▸ Brief
Would you please copy every line from the records that contains the word "apply"?

*** Opening Data shown ***

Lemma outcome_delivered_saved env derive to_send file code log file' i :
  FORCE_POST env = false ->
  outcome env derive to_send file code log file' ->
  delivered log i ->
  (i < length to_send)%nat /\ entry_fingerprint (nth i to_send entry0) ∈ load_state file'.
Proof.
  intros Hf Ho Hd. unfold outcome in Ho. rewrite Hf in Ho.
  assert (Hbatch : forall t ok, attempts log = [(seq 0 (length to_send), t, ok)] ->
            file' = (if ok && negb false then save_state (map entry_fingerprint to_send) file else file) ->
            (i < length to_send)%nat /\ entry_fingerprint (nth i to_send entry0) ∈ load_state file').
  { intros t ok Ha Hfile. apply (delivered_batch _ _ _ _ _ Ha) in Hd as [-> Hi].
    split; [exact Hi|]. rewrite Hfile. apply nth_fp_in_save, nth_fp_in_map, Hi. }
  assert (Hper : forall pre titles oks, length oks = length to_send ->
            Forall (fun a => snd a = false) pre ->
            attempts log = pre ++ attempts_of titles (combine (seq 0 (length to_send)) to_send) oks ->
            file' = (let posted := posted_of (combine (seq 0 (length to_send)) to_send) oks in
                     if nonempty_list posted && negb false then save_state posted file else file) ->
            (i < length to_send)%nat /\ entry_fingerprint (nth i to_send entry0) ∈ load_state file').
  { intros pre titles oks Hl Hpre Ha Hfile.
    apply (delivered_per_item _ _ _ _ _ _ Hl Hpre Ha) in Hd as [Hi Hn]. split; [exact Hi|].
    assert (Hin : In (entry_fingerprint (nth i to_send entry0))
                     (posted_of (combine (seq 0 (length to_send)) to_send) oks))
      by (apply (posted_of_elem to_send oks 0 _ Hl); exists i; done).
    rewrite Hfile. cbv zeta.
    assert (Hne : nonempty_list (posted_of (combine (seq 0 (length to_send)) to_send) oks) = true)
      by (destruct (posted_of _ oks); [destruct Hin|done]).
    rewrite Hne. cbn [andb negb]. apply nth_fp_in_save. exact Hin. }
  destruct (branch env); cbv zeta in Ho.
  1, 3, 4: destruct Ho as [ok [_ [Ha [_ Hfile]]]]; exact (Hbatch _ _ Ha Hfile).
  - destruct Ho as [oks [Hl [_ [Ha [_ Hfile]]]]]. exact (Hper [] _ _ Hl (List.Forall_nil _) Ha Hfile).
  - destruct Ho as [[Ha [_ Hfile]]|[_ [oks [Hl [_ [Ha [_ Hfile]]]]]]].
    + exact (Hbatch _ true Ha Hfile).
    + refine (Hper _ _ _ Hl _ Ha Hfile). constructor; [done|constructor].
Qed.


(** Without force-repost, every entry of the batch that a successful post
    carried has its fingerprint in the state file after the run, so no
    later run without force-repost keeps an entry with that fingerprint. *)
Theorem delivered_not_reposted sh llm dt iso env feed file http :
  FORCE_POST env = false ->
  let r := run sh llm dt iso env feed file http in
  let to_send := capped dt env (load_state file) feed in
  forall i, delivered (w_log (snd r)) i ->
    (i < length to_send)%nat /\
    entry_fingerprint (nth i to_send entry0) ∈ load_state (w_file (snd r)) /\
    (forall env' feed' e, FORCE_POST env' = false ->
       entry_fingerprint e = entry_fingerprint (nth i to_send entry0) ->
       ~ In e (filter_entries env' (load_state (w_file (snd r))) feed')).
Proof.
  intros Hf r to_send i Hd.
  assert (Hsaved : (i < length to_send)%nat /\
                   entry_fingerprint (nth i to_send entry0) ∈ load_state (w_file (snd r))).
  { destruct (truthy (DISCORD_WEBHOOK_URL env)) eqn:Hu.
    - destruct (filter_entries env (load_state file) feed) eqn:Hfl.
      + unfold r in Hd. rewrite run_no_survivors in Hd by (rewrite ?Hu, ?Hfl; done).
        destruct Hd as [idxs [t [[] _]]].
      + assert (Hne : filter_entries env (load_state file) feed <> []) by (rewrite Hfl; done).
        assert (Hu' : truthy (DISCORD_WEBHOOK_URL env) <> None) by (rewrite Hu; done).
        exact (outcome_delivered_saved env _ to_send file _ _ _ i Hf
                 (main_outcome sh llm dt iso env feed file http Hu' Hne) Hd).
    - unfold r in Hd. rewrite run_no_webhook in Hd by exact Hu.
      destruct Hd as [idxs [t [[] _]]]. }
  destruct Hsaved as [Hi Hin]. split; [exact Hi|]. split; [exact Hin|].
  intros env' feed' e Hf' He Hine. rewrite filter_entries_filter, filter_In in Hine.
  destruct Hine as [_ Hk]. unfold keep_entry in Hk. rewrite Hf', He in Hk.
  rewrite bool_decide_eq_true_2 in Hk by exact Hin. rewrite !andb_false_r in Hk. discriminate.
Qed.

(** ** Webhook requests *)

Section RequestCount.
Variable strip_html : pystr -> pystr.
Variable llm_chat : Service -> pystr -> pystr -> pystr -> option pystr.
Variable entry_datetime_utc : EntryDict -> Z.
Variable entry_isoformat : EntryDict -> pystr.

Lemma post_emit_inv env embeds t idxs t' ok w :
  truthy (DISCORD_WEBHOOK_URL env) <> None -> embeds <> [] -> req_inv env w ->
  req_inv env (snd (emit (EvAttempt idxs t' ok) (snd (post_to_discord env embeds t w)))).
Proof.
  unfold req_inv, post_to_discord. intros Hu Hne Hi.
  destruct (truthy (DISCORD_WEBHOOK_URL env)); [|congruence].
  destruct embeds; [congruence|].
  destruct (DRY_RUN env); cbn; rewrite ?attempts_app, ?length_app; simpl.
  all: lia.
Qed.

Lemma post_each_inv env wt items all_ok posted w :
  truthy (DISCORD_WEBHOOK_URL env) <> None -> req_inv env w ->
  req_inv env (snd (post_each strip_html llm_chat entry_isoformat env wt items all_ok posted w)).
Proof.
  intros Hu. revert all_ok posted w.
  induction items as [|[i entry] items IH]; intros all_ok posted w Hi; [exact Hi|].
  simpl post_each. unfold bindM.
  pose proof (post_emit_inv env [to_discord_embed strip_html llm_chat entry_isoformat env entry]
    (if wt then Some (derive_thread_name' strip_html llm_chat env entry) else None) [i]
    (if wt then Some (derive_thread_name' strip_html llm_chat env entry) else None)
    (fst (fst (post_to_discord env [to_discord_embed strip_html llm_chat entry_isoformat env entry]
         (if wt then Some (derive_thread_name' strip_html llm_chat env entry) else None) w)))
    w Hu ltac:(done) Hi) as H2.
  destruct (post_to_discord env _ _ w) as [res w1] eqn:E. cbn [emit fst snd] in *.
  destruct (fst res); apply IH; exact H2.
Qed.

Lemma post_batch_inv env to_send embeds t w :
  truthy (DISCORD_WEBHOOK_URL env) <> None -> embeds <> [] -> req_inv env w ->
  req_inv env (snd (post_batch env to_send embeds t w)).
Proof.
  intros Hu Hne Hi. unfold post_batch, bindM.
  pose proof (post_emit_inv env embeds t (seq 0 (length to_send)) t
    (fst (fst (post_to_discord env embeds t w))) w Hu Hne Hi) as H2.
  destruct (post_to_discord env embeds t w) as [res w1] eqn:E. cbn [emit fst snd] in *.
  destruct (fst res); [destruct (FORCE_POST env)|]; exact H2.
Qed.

*** Closing Data shown ***

▸ The completed task
  { intros t ok Ha Hfile. apply (delivered_batch _ _ _ _ _ Ha) in Hd as [-> Hi].
    split; [exact Hi|]. rewrite Hfile. apply nth_fp_in_save, nth_fp_in_map, Hi. }
    apply (delivered_per_item _ _ _ _ _ _ Hl Hpre Ha) in Hd as [Hi Hn]. split; [exact Hi|].
      by (apply (posted_of_elem to_send oks 0 _ Hl); exists i; done).
    rewrite Hne. cbn [andb negb]. apply nth_fp_in_save. exact Hin. }
  destruct (fst res); apply IH; exact H2.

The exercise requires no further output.